Midkiff, who lives with his family about a mile from the park, said people who have strong opinions about Cary transforming should recognize that the changes mean there will be more to do in town. He said he is looking forward to taking his dogs to the dog park in Downtown Cary Park, and enjoying a drink for himself at the bar.

“Once, there was nothing to do. You’d have to go to Raleigh for everything,” Midkiff said in an interview. “Now, there’s choices for restaurants and drinks.”

In an email to The N&O, Lawrence Cotton said he thought the cardinals were “fine for now” but added he doesn’t think they’ll weather well, “so they’ll be replaced in a few years. Kids should love them.”

For every comment like that were several like this from Gina Grayer, who said she loved them and “really can’t wait for the park to open. Downtown Cary is awesome. I love the growth and the development.”

Viranya Filipiak added she “kinda liked them” and thought they looked sassy.
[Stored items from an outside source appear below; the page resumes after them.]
(* ===== verification/RaftStateMachine.v ===== *)
(** * The replicated state machine ([craton-hsm-cluster/src/state_machine.rs]) and
    the in-memory storage backend ([storage.rs], lines 320-372)

    The state machine's lock makes each operation atomic, so its state is passed
    explicitly.  [BTreeSet] and [BTreeMap] are [gset] and [gmap]; the one place where
    the order matters is [voters], which lists the set in the order of [String]. *)

From coqutil Require Import Byte.
From stdpp Require Import prelude gmap strings list sorting.
From Stdlib Require Import ZArith Lia.
From S2P Require Import Prelude RustStd RaftLog RaftLogProofs.
Local Open Scope Z_scope.

(** ** State machine *)

Module SM.

Record Inner : Type := mkInner {
  last_applied : Z;
  voter_set : gset string;
  keys : gmap string (list byte);
}.

Record StateMachineSnapshot : Type := mkSnapshot {
  snap_last_applied : Z;
  snap_voters : list string;
  snap_keys : gmap string (list byte);
}.

Inductive ApplyOutcome : Type :=
| Applied_Noop
| KeyInstalled (key_id : string) (bytes : Z)
| NodeAdded (node : string)
| NodeRemoved (node : string).

Inductive ApplyError : Set := OutOfOrder (expected got : Z).

Definition new (initial_voters : list string) : Inner := mkInner 0 (list_to_set initial_voters) ∅.

(** The lexicographic order of byte strings. *)
Definition string_le (a b : string) : Prop := Is_true (String.leb a b).
#[global] Instance string_le_dec : RelDecision string_le.
Proof. intros a b. unfold string_le. apply _. Defined.

Definition voters (g : Inner) : list string := merge_sort string_le (elements (voter_set g)).

Definition apply (entry : LogEntry) (g : Inner) : result ApplyOutcome ApplyError * Inner :=
  let expected := u64_succ (last_applied g) in
  if negb (le_index entry =? expected) then (Err (OutOfOrder expected (le_index entry)), g)
  else
    let '(outcome, g) :=
      match le_command entry with
      | Noop => (Applied_Noop, g)
      | KeySync key_id data =>
          (KeyInstalled key_id (len data),
           mkInner (last_applied g) (voter_set g) (<[key_id := data]> (keys g)))
      | ConfigChange node_id action =>
          match action with
          | AddNode | AddLearner | PromoteLearner =>
              (NodeAdded node_id, mkInner (last_applied g) ({[node_id]} ∪ voter_set g) (keys g))
          | RemoveNode =>
              (NodeRemoved node_id, mkInner (last_applied g) (voter_set g ∖ {[node_id]}) (keys g))
          end
      end in
    (Ok outcome, mkInner (le_index entry) (voter_set g) (keys g)).

Fixpoint apply_all (es : list LogEntry) (g : Inner) : result unit ApplyError * Inner :=
  match es with
  | [] => (Ok tt, g)
  | e :: es =>
      match apply e g with
      | (Ok _, g) => apply_all es g
      | (Err err, g) => (Err err, g)
      end
  end.

Definition apply_batch (es : list LogEntry) (g : Inner) : result Z ApplyError * Inner :=
  match apply_all es g with
  | (Ok _, g) => (Ok (len es), g)
  | (Err e, g) => (Err e, g)
  end.

Definition snapshot (g : Inner) : StateMachineSnapshot :=
  mkSnapshot (last_applied g) (voters g) (keys g).

Definition restore_from_snapshot (snap : StateMachineSnapshot) (g : Inner) : Inner :=
  mkInner (snap_last_applied snap) (list_to_set (snap_voters snap)) (snap_keys snap).

(** ** Lemmas *)

Lemma voters_set g : list_to_set (voters g) = voter_set g.
Proof. unfold voters. apply leibniz_equiv. rewrite merge_sort_Permutation. apply list_to_set_elements. Qed.

Lemma NoDup_voters g : NoDup (voters g).
Proof. unfold voters. rewrite merge_sort_Permutation. apply NoDup_elements. Qed.

Lemma restore_snapshot g g' : restore_from_snapshot (snapshot g) g' = g.
Proof. destruct g. unfold restore_from_snapshot, snapshot. cbn. by rewrite voters_set. Qed.

Lemma apply_index e g o g' : apply e g = (Ok o, g') ->
  le_index e = u64_succ (last_applied g) /\ last_applied g' = le_index e.
Proof.
  unfold apply. case_if; [done|]. bool_to_prop. intros Ha.
  destruct (le_command e) as [| ? []|]; simplify_eq; done.
Qed.

Lemma apply_err e g err g' : apply e g = (Err err, g') ->
  g' = g /\ err = OutOfOrder (u64_succ (last_applied g)) (le_index e)
  /\ le_index e <> u64_succ (last_applied g).
Proof.
  unfold apply. case_if; bool_to_prop; [by intros; simplify_eq|].
  destruct (le_command e) as [| ? []|]; intros; simplify_eq.
Qed.

Lemma apply_next e g : le_index e = u64_succ (last_applied g) -> exists o g', apply e g = (Ok o, g').
Proof.
  intros He. unfold apply. rewrite He, Z.eqb_refl. cbn.
  destruct (le_command e) as [| ? []|]; eauto.
Qed.

Lemma apply_all_app es1 es2 g g1 :
  apply_all es1 g = (Ok tt, g1) -> apply_all (es1 ++ es2) g = apply_all es2 g1.
Proof.
  revert g. induction es1 as [|e es1 IH]; intros g; cbn; [by intros; simplify_eq|].
  destruct (apply e g) as [[o|err] g']; [apply IH|done].
Qed.

Lemma apply_all_contig es g :
  contig (last_applied g) es -> 0 <= last_applied g -> last_applied g + len es <= u64_max ->
  exists g', apply_all es g = (Ok tt, g') /\ last_applied g' = last_applied g + len es.
Proof.
  revert g. induction es as [|e es IH]; intros g Hc H0 Hm; cbn [apply_all].
  - exists g. rewrite len_nil. split; [done|lia].
  - apply contig_cons in Hc as [He Hc]. rewrite len_cons in Hm. pose proof (len_nonneg es).
    destruct (apply_next e g) as (o & g1 & E); [rewrite u64_succ_small; lia|].
    rewrite E. apply apply_index in E as [_ El].
    destruct (IH g1) as (g' & E' & Hl); rewrite ?El, ?He; [done|lia|lia|].
    exists g'. split; [done|]. rewrite Hl, El, len_cons. lia.
Qed.

(** ** Theorems *)

(** Entries are applied strictly in order: a batch that continues the last
    applied index succeeds and moves it by the length of the batch; a failing
    entry is one whose index is not the next one, and it changes nothing. *)
Theorem apply_in_order es g e :
  0 <= last_applied g -> last_applied g + len es <= u64_max -> contig (last_applied g) es ->
  (exists g', apply_batch es g = (Ok (len es), g') /\ last_applied g' = last_applied g + len es
     /\ (le_index e <> u64_succ (last_applied g') ->
         apply e g' = (Err (OutOfOrder (u64_succ (last_applied g')) (le_index e)), g'))).
Proof.
  intros H0 Hm Hc. destruct (apply_all_contig es g Hc H0 Hm) as (g' & E & Hl).
  exists g'. unfold apply_batch. rewrite E. split_and!; [done..|]. intros Hne.
  unfold apply. by rewrite (proj2 (Z.eqb_neq _ _)) by done.
Qed.

(** State transfer by snapshot is exact: whatever a machine held before, after
    restoring a snapshot taken behind the entries es1 and applying es2 it is in
    the very state of the machine that applied es1 and then es2. *)
Theorem snapshot_transfer_exact es1 es2 g g1 g2 lagging :
  apply_all es1 g = (Ok tt, g1) -> apply_all (es1 ++ es2) g = (Ok tt, g2) ->
  apply_all es2 (restore_from_snapshot (snapshot g1) lagging) = (Ok tt, g2).
Proof. intros E1 E2. rewrite restore_snapshot. by rewrite <- (apply_all_app _ _ _ _ E1). Qed.

(** *** Witnesses *)

Definition demo_entries1 : list LogEntry :=
  [mkEntry 1 1 Noop; mkEntry 1 2 (KeySync "k" [Byte.x07])].
Definition demo_entries2 : list LogEntry := [mkEntry 2 3 (ConfigChange "n3" AddNode)].
Definition demo_machine : Inner := new ["n1"; "n2"].

Lemma apply_in_order_witness :
  exists g', apply_batch demo_entries1 demo_machine = (Ok 2, g') /\ last_applied g' = 2.
Proof.
  destruct (apply_in_order demo_entries1 demo_machine (mkEntry 2 3 Noop)) as (g' & E & Hl & _).
  - done.
  - done.
  - do 2 (apply contig_cons; split; [done|]). apply contig_nil.
  - by exists g'.
Defined.

Lemma snapshot_transfer_exact_witness :
  exists g1 g2, apply_all demo_entries1 demo_machine = (Ok tt, g1)
    /\ apply_all demo_entries2 (restore_from_snapshot (snapshot g1) (new ["old"])) = (Ok tt, g2)
    /\ keys g2 !! "k" = Some [Byte.x07] /\ last_applied g2 = 3.
Proof.
  eexists _, _. split; [reflexivity|]. split.
  - by apply (snapshot_transfer_exact demo_entries1 demo_entries2 demo_machine).
  - split; reflexivity.
Defined.

End SM.

(** ** In-memory storage *)

Record HardState : Type := mkHard {
  hs_current_term : Z;
  hs_voted_for : option string;
}.

Record PersistedSnapshot : Type := mkPersisted {
  ps_last_index : Z;
  ps_last_term : Z;
  ps_voters : list string;
  ps_data : list byte;
}.

Record InMemoryInner : Type := mkStorage {
  st_hard : HardState;
  st_log : list LogEntry;
  st_snapshot : option PersistedSnapshot;
}.

Definition InMemoryStorage_new : InMemoryInner := mkStorage (mkHard 0 None) [] None.

Definition save_hard_state (hs : HardState) (s : InMemoryInner) : InMemoryInner :=
  mkStorage hs (st_log s) (st_snapshot s).
Definition append_log (es : list LogEntry) (s : InMemoryInner) : InMemoryInner :=
  mkStorage (st_hard s) (st_log s ++ es) (st_snapshot s).
Definition truncate_log_after (after : Z) (s : InMemoryInner) : InMemoryInner :=
  mkStorage (st_hard s) (filter (fun e => Is_true (le_index e <=? after)) (st_log s)) (st_snapshot s).
Definition save_snapshot (p : PersistedSnapshot) (s : InMemoryInner) : InMemoryInner :=
  mkStorage (st_hard s) (st_log s) (Some p).

(** ** The attached storage

    What a node sees of its [RaftStorage]: the contents, and how the coming calls of each of
    its files end.  A call is done, or it fails and leaves in its file whatever [rest] has
    there; when an outcome list is used up, calls succeed. *)
Inductive SaveOutcome : Type :=
| Saved
| SaveFailed (rest : InMemoryInner).

Record AttachedStorage : Type := mkAttached {
  sto_contents : InMemoryInner;
  sto_hard_io : list SaveOutcome;
  sto_log_io : list SaveOutcome;
  sto_snapshot_io : list SaveOutcome;
}.

(** A storage whose calls all succeed, as those of the in-memory backend do. *)
Definition reliable (c : InMemoryInner) : AttachedStorage := mkAttached c [] [] [].

Definition next_outcome (io : list SaveOutcome) : SaveOutcome * list SaveOutcome :=
  match io with [] => (Saved, []) | o :: io => (o, io) end.

(** The calls; the flag says whether the result is [Ok]. *)
Definition sto_save_hard_state (hs : HardState) (s : AttachedStorage) : bool * AttachedStorage :=
  let c := sto_contents s in
  let '(o, io) := next_outcome (sto_hard_io s) in
  match o with
  | Saved => (true, mkAttached (save_hard_state hs c) io (sto_log_io s) (sto_snapshot_io s))
  | SaveFailed rest =>
      (false, mkAttached (mkStorage (st_hard rest) (st_log c) (st_snapshot c)) io (sto_log_io s) (sto_snapshot_io s))
  end.

Definition sto_update_log (update : InMemoryInner -> InMemoryInner) (s : AttachedStorage) : bool * AttachedStorage :=
  let c := sto_contents s in
  let '(o, io) := next_outcome (sto_log_io s) in
  match o with
  | Saved => (true, mkAttached (update c) (sto_hard_io s) io (sto_snapshot_io s))
  | SaveFailed rest =>
      (false, mkAttached (mkStorage (st_hard c) (st_log rest) (st_snapshot c)) (sto_hard_io s) io (sto_snapshot_io s))
  end.
Definition sto_append_log (es : list LogEntry) : AttachedStorage -> bool * AttachedStorage :=
  sto_update_log (append_log es).
Definition sto_truncate_log_after (after : Z) : AttachedStorage -> bool * AttachedStorage :=
  sto_update_log (truncate_log_after after).

Definition sto_save_snapshot (p : PersistedSnapshot) (s : AttachedStorage) : bool * AttachedStorage :=
  let c := sto_contents s in
  let '(o, io) := next_outcome (sto_snapshot_io s) in
  match o with
  | Saved => (true, mkAttached (save_snapshot p c) (sto_hard_io s) (sto_log_io s) io)
  | SaveFailed rest =>
      (false, mkAttached (mkStorage (st_hard c) (st_log c) (st_snapshot rest)) (sto_hard_io s) (sto_log_io s) io)
  end.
In addition to the cardinals for Downtown Cary Park, EarthScape is also responsible for creating the playground at E. Carroll Joyner Park in Wake Forest. The group has worked to bring play areas to life throughout Canada and the United States, including Texas, Colorado, Michigan, California and Florida.

When Cary’s park opens, a project that has been years in the making, it should “knock the socks off whoever visits the park.”

“What’s exciting for us is that we’re standing there with the renderings (of the park) and it’s all coming to life,” Ennis said. “That’s been very exciting to us to look at and see it then in 3D.”